Work order: Only the lines from the one containing "assert (t_cancelled (tasks" through the one containing "inv p → step LTerminate p = Some p1 →" should be printed, exactly as they appear below, with both ends included.
++++ Entries provided ++++
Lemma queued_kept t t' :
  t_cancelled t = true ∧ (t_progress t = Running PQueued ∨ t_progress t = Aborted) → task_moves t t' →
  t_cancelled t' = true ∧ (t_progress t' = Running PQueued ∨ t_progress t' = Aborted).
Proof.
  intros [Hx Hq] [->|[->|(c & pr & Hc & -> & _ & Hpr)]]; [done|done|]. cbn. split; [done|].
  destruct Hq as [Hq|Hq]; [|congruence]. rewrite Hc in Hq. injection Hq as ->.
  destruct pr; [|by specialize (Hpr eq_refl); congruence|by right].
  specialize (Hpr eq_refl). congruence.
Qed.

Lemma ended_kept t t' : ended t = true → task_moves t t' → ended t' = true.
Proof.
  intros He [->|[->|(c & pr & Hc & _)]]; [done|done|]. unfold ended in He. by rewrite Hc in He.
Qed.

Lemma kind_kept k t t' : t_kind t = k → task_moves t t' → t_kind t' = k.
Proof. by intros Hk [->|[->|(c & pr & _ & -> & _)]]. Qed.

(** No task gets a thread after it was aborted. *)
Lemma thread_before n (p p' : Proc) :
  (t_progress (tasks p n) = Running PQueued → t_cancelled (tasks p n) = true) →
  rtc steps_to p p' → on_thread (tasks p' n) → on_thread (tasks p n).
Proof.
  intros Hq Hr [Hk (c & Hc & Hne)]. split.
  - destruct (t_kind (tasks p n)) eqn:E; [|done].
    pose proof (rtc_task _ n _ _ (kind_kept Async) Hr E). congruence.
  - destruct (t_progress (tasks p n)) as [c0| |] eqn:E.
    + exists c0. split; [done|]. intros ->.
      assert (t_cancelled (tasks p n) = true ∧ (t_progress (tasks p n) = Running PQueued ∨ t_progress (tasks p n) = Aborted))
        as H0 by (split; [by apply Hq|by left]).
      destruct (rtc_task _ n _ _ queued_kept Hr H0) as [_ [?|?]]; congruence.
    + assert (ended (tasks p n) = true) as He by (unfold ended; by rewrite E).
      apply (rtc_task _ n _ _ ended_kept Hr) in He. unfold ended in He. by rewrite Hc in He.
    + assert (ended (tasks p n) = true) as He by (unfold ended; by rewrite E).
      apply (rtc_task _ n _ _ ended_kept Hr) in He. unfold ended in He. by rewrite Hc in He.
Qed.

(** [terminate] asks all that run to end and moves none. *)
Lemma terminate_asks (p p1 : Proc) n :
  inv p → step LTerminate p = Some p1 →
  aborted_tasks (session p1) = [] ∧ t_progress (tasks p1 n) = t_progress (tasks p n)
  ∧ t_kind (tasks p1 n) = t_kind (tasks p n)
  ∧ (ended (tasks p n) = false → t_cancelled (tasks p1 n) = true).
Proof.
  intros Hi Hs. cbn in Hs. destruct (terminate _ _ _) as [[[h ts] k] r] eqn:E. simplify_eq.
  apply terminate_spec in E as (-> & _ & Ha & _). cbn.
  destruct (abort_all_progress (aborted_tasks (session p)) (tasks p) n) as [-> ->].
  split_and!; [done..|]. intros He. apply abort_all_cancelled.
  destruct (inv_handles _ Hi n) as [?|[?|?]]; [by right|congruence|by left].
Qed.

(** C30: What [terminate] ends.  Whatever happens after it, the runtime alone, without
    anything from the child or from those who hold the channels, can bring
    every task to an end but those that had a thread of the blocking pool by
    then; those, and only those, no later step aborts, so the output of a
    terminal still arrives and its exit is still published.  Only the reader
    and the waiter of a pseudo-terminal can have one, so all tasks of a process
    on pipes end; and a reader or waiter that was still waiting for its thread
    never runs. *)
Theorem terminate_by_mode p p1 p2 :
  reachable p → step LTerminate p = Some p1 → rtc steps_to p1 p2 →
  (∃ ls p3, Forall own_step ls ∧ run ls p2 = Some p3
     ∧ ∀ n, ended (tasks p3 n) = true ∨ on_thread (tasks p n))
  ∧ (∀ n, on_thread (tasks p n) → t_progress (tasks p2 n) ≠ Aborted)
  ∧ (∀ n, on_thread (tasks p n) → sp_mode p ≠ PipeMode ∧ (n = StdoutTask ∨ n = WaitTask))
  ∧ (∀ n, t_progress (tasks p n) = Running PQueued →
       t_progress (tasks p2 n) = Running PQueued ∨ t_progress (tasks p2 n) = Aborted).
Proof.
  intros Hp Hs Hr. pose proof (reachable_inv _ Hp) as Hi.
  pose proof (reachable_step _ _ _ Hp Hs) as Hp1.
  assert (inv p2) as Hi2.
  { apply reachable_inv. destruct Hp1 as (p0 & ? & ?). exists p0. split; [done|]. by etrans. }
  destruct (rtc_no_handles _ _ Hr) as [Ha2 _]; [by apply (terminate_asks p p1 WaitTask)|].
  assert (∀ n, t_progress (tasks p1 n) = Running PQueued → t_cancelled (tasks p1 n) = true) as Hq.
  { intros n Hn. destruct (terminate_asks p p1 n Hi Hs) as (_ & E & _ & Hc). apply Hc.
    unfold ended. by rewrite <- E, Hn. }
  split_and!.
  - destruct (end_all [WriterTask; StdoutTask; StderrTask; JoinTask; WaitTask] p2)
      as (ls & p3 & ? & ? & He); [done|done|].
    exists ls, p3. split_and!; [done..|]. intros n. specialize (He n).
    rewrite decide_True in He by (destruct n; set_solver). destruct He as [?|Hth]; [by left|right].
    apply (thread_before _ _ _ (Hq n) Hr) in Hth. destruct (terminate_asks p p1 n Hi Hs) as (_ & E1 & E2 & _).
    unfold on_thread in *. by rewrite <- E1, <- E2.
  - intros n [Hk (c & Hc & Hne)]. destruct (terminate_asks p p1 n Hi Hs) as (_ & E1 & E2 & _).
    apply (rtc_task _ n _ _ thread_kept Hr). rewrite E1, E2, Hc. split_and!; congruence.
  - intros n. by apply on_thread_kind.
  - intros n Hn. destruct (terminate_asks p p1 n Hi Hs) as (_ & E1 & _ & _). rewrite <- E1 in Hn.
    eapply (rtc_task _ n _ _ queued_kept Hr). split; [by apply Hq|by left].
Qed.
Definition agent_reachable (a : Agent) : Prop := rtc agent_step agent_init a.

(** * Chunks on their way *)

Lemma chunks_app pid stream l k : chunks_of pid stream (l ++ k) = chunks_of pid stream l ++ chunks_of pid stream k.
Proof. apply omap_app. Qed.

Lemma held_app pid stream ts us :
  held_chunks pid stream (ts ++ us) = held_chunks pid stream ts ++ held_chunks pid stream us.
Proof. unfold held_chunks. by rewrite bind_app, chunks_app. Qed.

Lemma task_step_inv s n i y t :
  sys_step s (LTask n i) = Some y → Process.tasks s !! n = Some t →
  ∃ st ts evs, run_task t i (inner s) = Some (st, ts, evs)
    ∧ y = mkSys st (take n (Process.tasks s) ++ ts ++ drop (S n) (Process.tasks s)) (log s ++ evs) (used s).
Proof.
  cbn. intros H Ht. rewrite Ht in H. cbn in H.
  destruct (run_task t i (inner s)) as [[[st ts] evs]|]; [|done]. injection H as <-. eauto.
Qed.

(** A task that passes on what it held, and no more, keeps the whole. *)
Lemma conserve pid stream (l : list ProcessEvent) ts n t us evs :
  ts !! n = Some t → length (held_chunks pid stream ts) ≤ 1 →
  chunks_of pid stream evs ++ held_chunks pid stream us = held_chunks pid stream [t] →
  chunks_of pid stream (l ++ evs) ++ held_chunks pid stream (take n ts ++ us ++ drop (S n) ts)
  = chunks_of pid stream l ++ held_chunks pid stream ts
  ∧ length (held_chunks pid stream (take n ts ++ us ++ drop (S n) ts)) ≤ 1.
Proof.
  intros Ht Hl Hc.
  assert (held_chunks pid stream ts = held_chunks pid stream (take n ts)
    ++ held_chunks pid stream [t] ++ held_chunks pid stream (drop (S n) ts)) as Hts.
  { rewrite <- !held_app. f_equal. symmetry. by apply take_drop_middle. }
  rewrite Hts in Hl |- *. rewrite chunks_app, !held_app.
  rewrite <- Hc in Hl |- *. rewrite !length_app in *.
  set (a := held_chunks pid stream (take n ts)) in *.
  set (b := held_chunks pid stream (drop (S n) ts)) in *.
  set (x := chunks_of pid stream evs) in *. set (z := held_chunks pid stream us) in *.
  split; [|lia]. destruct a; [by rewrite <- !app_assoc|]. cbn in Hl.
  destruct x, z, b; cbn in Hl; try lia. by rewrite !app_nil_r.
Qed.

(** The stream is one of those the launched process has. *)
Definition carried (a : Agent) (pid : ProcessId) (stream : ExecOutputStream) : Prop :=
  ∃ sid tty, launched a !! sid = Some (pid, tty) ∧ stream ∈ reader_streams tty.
++++
Response to the exercise:
      assert (t_cancelled (tasks p n) = true ∧ (t_progress (tasks p n) = Running PQueued ∨ t_progress (tasks p n) = Aborted))
        as H0 by (split; [by apply Hq|by left]).
      destruct (rtc_task _ n _ _ queued_kept Hr H0) as [_ [?|?]]; congruence.
    + assert (ended (tasks p n) = true) as He by (unfold ended; by rewrite E).
      apply (rtc_task _ n _ _ ended_kept Hr) in He. unfold ended in He. by rewrite Hc in He.
    + assert (ended (tasks p n) = true) as He by (unfold ended; by rewrite E).
      apply (rtc_task _ n _ _ ended_kept Hr) in He. unfold ended in He. by rewrite Hc in He.
Qed.

(** [terminate] asks all that run to end and moves none. *)
Lemma terminate_asks (p p1 : Proc) n :
  inv p → step LTerminate p = Some p1 →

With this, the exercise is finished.